North Korea fires a new missile and multiplies maneuvers on the southern border

North Korea fires a new missile and multiplies maneuvers on the southern border

New ballistic missile test, passages of fighter planes, multiple artillery barrages at sea: Pyongyang took part in demonstrations of military force near the border with South Korea on Thursday and Friday and claimed to be responding to “provocations” from Seoul. North Korea has stepped up weapons tests in recent weeks, described as simulated “tactical nuclear strikes” against targets in South Korea. Seoul and Washington also expect that Pyongyang, which feels threatened by American, South Korean and Japanese military maneuvers in the region, will soon resume its nuclear tests.

A ballistic missile fired in response to a South Korean artillery drill

According to the official North Korean agency KCNA, a ballistic missile was fired towards the sea from Thursday to Friday in response to an artillery exercise by South Korea. A North Korean army spokesman, quoted in a statement, accused the South Korean army of conducting artillery barrages near the border for “about ten hours” on Thursday. The North Korean army “took strong military countermeasures” in response to this “provocative action,” the KCNA statement added.

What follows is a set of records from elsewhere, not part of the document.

(** * RefCord: invite attribution, referral ledger and reward policy

    A shallow embedding of [bot.py].  The in-memory invite cache is a finite
    map per guild, the two SQLite tables are a finite map keyed by the
    primary key [code] and an append-only list, and every [await] on the
    platform is an explicit argument carrying what the platform answered. *)

From Stdlib Require Import ZArith DecimalString DecimalZ.
From stdpp Require Import gmap strings list fin_maps sorting.

Local Open Scope string_scope.
Local Open Scope list_scope.
Local Open Scope Z_scope.

(** ** Python values and builtins *)

Inductive exn :=
  | ValueError | KeyError | TypeError | AttributeError
  | OverflowError | JSONDecodeError.

Inductive result (A : Type) :=
  | Ok (a : A)
  | Raise (e : exn).
Arguments Ok {A} a.
Arguments Raise {A} e.

#[global] Instance result_ret : MRet result := λ A a, Ok a.
#[global] Instance result_bind : MBind result := λ A B k r,
  match r with
  | Ok a => k a
  | Raise e => Raise e
  end.

(** [str(n)] on an [int]: the canonical decimal rendering. *)
Definition py_str (n : Z) : string := NilZero.string_of_int (Z.to_int n).

(** A model string is the UTF-8 encoding of a Python [str];
    [utf8_decode] gives back its code points, and nothing for bytes that
    encode no [str]. *)
Definition utf8_continuation (b : Ascii.ascii) : option N :=
  let n := Ascii.N_of_ascii b in
  if ((128 <=? n) && (n <? 192))%N then Some (n - 128)%N else None.
(** X21.  How [fetchWithRetry] settles depends on [retries], a number.
    When [retries] is not a number, negative, or finite and at most 2^53,
    the attempt numbers below it are those below its ceiling [b] (0 when
    [retries] is not a number or negative; 3 for 2.5): the promise settles
    after at least one and at most [b + 1] calls to [fetch], with the
    outcome of the last call made; every earlier call had an outcome to be
    retried, and the last call is the first whose outcome is not to be
    retried, unless it is call [b].  When [retries] is [Infinity] or above
    2^53, where the attempt counter stops, the promise settles only at a
    call whose outcome is not to be retried: it settles at the first such
    call, and never when every outcome is to be retried. *)
Theorem fetch_settles_with_last_outcome
    (defaults init : option (RetryOptions (Response := Response) (Err := Err))) :
  let limit := chosen_retries init defaults in
  let on := chosen_retryOn init defaults in
  (forall b,
     retry_budget limit = Some b ->
     exists n,
       (forall fuel, (b < fuel)%nat ->
          fetchWithRetry status fetch fuel defaults init = Some (settle (fetch n), S n)) /\
       (n <= b)%nat /\
       (forall k, (k < n)%nat -> retryable status fetch on limit k) /\
       (retryable status fetch on limit n -> n = b)) /\
  (retry_budget limit = None ->
   (forall n,
      (forall k, (k < n)%nat -> retryable status fetch on limit k) ->
      ~ retryable status fetch on limit n ->
      forall fuel, (n < fuel)%nat ->
        fetchWithRetry status fetch fuel defaults init = Some (settle (fetch n), S n)) /\
   ((forall k, retryable status fetch on limit k) ->
    forall fuel, fetchWithRetry status fetch fuel defaults init = None)).
Proof.
  cbn zeta. unfold fetchWithRetry. split.
  - intros b Hb.
    destruct (attemptFetch_settles status fetch (chosen_retryOn init defaults)
                (chosen_retries init defaults) b (S b) Hb 0%nat)
      as (n & Hrun & Hn & Hbefore & Hlast); [lia|lia|].
    exists n. split; [|split; [lia|split; [|exact Hlast]]].
    + intros fuel Hfuel.
      apply (attemptFetch_fuel status fetch _ _ (S b)); [lia|exact Hrun].
    + intros k Hk. apply Hbefore. lia.
  - intros Hb. split.
    + intros n Hbefore Hlast fuel Hfuel.
      pose proof (attemptFetch_unbounded status fetch (chosen_retryOn init defaults)
                    (chosen_retries init defaults) fuel Hb 0%nat) as Hrun.
      change (attempt_of 0) with 0 in Hrun.
      destruct (attemptFetch status fetch (chosen_retryOn init defaults)
                  (chosen_retries init defaults) fuel 0 0) as [[s m]|].
      * destruct Hrun as (n' & -> & -> & Hn' & Hbefore' & Hlast').
        destruct (lt_eq_lt_dec n n') as [[Hlt| ->]|Hgt].
        -- exfalso. apply Hlast. apply Hbefore'. lia.
        -- reflexivity.
        -- exfalso. apply Hlast'. apply Hbefore. exact Hgt.
      * exfalso. apply Hlast. apply Hrun. lia.
    + intros Hall fuel.
      pose proof (attemptFetch_unbounded status fetch (chosen_retryOn init defaults)
                    (chosen_retries init defaults) fuel Hb 0%nat) as Hrun.
      change (attempt_of 0) with 0 in Hrun.
      destruct (attemptFetch status fetch (chosen_retryOn init defaults)
                  (chosen_retries init defaults) fuel 0 0) as [[s m]|]; [|reflexivity].
      destruct Hrun as (n' & _ & _ & _ & _ & Hlast'). exfalso. apply Hlast'. apply Hall.
Qed.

Pyongyang has “issued a stern warning to the South Korean military that its reckless actions are fueling military tensions in the frontline,” the statement said. According to South Korea’s Joint Chiefs of Staff, the missile was fired from the Sunan area of ​​Pyongyang in the early hours of Friday.

Between 11:30 p.m. Thursday and 00:20 a.m. Friday local time, just before the last missile was fired, ten North Korean fighter jets flew over an area 25 kilometers from the border with South Korea on Thursday, which in turn sent counter-aircraft, according to the South Korean cited by Yonhap general staff. The North Korean planes crossed a “reconnaissance line,” prompting an automatic response from the South, according to the same source. Seoul has launched fighter jets, including F-35As. This is the second major deployment of fighter jets in a week.

170 artillery barrages in North Korean waters

North Korea then launched 170 artillery barrages into its waters on its east and west coasts, violating a “buffer zone” established during a 2018 deal with the south to prevent incidents at sea, according to the South Korean general staff. “We urge you to stop immediately,” a statement from the Joint Chiefs of Staff warned.

But on Friday night, South Korea’s military announced that the north had fired 80 additional artillery shells on its east and west coasts, which also fell in the “buffer zone.” “The North seems to have taken the South’s recent artillery test very seriously,” Hong Min of the Korea Institute for National Unification told AFP. According to this analyst, the maritime “buffer zone” shooting looks like “an attempt to test Seoul’s response.”

Two long-range strategic cruise missiles were fired by North Korea on Wednesday. Leader Kim Jong Un, who witnessed the shooting, expressed “great satisfaction” at the readiness of the country’s nuclear combat troops, according to KCNA.

These shots “endanger peace in the region,” the United States says

The United States has condemned the recent launch of ballistic missiles. “This launch, along with others over the past month, violates several United Nations Security Council resolutions” and “threatens the peace and stability of the region,” a State Department spokesman said. He complained that North Korea “refuses to respond to US offers of dialogue.”

Earlier this week, Kim Jong Un dismissed the idea of ​​resuming talks on his banned weapons programs, saying North Korea “saw no need to do so”. For its part, South Korea’s National Security Council condemned the “hostile actions” overnight and warned that “such provocations will have consequences”. Seoul also on Friday imposed its first unilateral sanctions in five years targeting North Korean individuals and institutions.

Rising tensions

Tensions on the Korean peninsula have been increasing since the beginning of the year. South Korea and the United States have stepped up joint military exercises in response to the Pyongyang weapons tests. But North Korea sees these maneuvers as a dress rehearsal for an invasion of its territory and has responded with new rounds of missile tests.

Last month, North Korea also declared that its nuclear status was “irreversible,” effectively closing the door on any disarmament negotiations, and announced that it had the authority to launch pre-emptive strikes if threatened. Both Seoul and Washington have been warning for months of the danger of Pyongyang conducting a nuclear test that would be the seventh in its history and the first since 2017.